A new home venue covering Swindon Town football club will serve as a control for a wider network of sporting facilities to be offered across the UK.
The Moonraker introduced it on Thursday through Sam Morshead, former virtual editor of The Cricketer.
It will serve as a check for a larger platform called Counter Press, which could facilitate the creation of a nationwide sports media network.
Moonraker’s online page is part-paid, and the full addition of weekly newsletters costs £5 per month or £50 per year.
Morshead’s purpose is to revitalize local sports journalism, and he told Press Gazette it is about “bringing it back to the way local news was delivered when it was successful in print, but looking to find a way, in the virtual age , to make it work. ” “.
We hope that Counter Press will grow “to become a national sports media network, free of the classic overhead, bureaucracy, red tape, administrative commands from above and all the links that come from being part of large national publishers,” he added.
If the network expands beyond Swindon, the aim is for users to pay more to access all applicable local outlets.
Local news is managed through three publishers in the United Kingdom: Reach, National World and Newsquest.
But Morshead has smaller-scale ambitions: “We’re not looking for a Reach. We are not looking to be Newsquest. The point of all of this is that it helps keep local news local.
He added that “local media supports a functioning local network and “acts as a kind of social glue. ”
Swindon FC is in the EFL League Two lately. Before the pandemic, a Ligue 2 match attracted an average of around 4,500 spectators.
Morshead said: “There is a huge appetite for games and, indirectly, for game data that is presented in a way that other people can easily read, that is accessible, that is clean and that is processed in a way that others people need to read. This is what has the attention and interests of the communities at the center.
Morshead intends to “return the entire foundation of local media to the two teams of people who matter most in the relationship, namely: the community, the other people who read it. . . and the journalists, who have been neglected “.
Morshead added that “journalists are so vital to communities because they know what issues to talk to people about. “
For expansion beyond Swindon, their argument is that news hunters will have to pay to use the Counter Press generation and create their own version.
As part of the fee, Counter Press “will provide applicable Array documentation, educational guides in sales, search engine optimization and search, social media… design, and… internet progression. ”
It’s about allowing other people who “normally were just news hunters or content creators to run a media outlet,” Morshead said.
Moonraker will also offer its subscribers “community benefits” through agreements with local businesses.

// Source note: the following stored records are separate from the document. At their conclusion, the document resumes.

(** X6: the event store is append-only.  Whatever the faults and the
    answer of the source, a cycle leaves every row that was in
    [loan_events] in place and unchanged; what it adds, if anything, are
    rows of decoded events of the batch for ids that had no row. *)
Theorem X6_event_store_is_append_only (cfg : IndexerConfig.t) (w : World) :
  Db.idle (db w) ->
  exists rows,
    Schema.loan_events (Db.committed (db (snd (indexEvents cfg w))))
    = (Schema.loan_events (Db.committed (db w)) ++ rows)%list /\
    Forall (fun r =>
              count_event (Schema.event_id r) (Db.committed (db w)) = 0%nat /\
              exists resp raw e,
                answer cfg w = Ok resp /\ Rpc.events resp = Some raw /\
                e ∈ processEvents raw /\ r = insert_params e (now w))
           rows.
Proof.
  intros Hidle.
  destruct (indexEvents_cases cfg w Hidle) as (Hcase & _).
  assert (Hsame : forall t : Schema.Tables,
            Schema.loan_events t = Schema.loan_events (Db.committed (db w)) ->
            exists rows,
              Schema.loan_events t
              = (Schema.loan_events (Db.committed (db w)) ++ rows)%list /\
              Forall (fun r =>
                count_event (Schema.event_id r) (Db.committed (db w)) = 0%nat /\
                exists resp raw e,
                  answer cfg w = Ok resp /\ Rpc.events resp = Some raw /\
                  e ∈ processEvents raw /\ r = insert_params e (now w)) rows).
  { intros t Ht. exists []. split; [by rewrite app_nil_r|constructor]. }
  assert (Hstored : forall resp raw (t : Schema.Tables),
            answer cfg w = Ok resp -> Rpc.events resp = Some raw ->
            Schema.loan_events t
            = Schema.loan_events
                (store_all (now w) (processEvents raw) (Db.committed (db w))) ->
            exists rows,
              Schema.loan_events t
              = (Schema.loan_events (Db.committed (db w)) ++ rows)%list /\
              Forall (fun r =>
                count_event (Schema.event_id r) (Db.committed (db w)) = 0%nat /\
                exists resp raw e,
                  answer cfg w = Ok resp /\ Rpc.events resp = Some raw /\
                  e ∈ processEvents raw /\ r = insert_params e (now w)) rows).
  { intros resp raw t Hans Hraw Ht.
    destruct (store_all_new_rows (now w) (processEvents raw)
                (Db.committed (db w))) as (rows & Hrows & Hall).
    exists rows. split; [congruence|].
    eapply Forall_impl; [exact Hall|]. intros r (Hc & e & He & Hr).
    split; [done|]. eauto 10. }
  destruct Hcase as
    [ _ _ Hdb _ _ | err _ _ _ Hdb _ | resp _ _ _ _ Hdb _
    | resp raw _ _ _ _ _ Hc | resp raw _ Hans Hraw _ _ Hdb
    | resp raw l _ Hans Hraw _ _ Hdb ].
  - apply Hsame. by rewrite Hdb.
  - apply Hsame. by rewrite Hdb.
  - apply Hsame. by rewrite Hdb.
  - apply Hsame. by rewrite Hc.
  - apply (Hstored resp raw); [done|done|]. by rewrite Hdb.
  - apply (Hstored resp raw); [done|done|]. rewrite Hdb. simpl.
    apply update_state_loan_events.
Qed.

“So our members will get advantages from local businesses because of their membership, which means there are mutual advantages in the title. . . They can, for example, get a percentage of a service, get advantages from special offers to events. , get gifts, whatever they may be, thanks to these partnerships.
Local businesses will have “the opportunity to succeed among this audience, but not by astronomical sums of money, at a time when advertising for local businesses is very complicated in the economic climate. ”
The Moonraker will also generate revenue through advertising, but those sites “may not necessarily have the same volume and in fact possibly not have the same intent” as the major ad-supported news sites, Morshead said.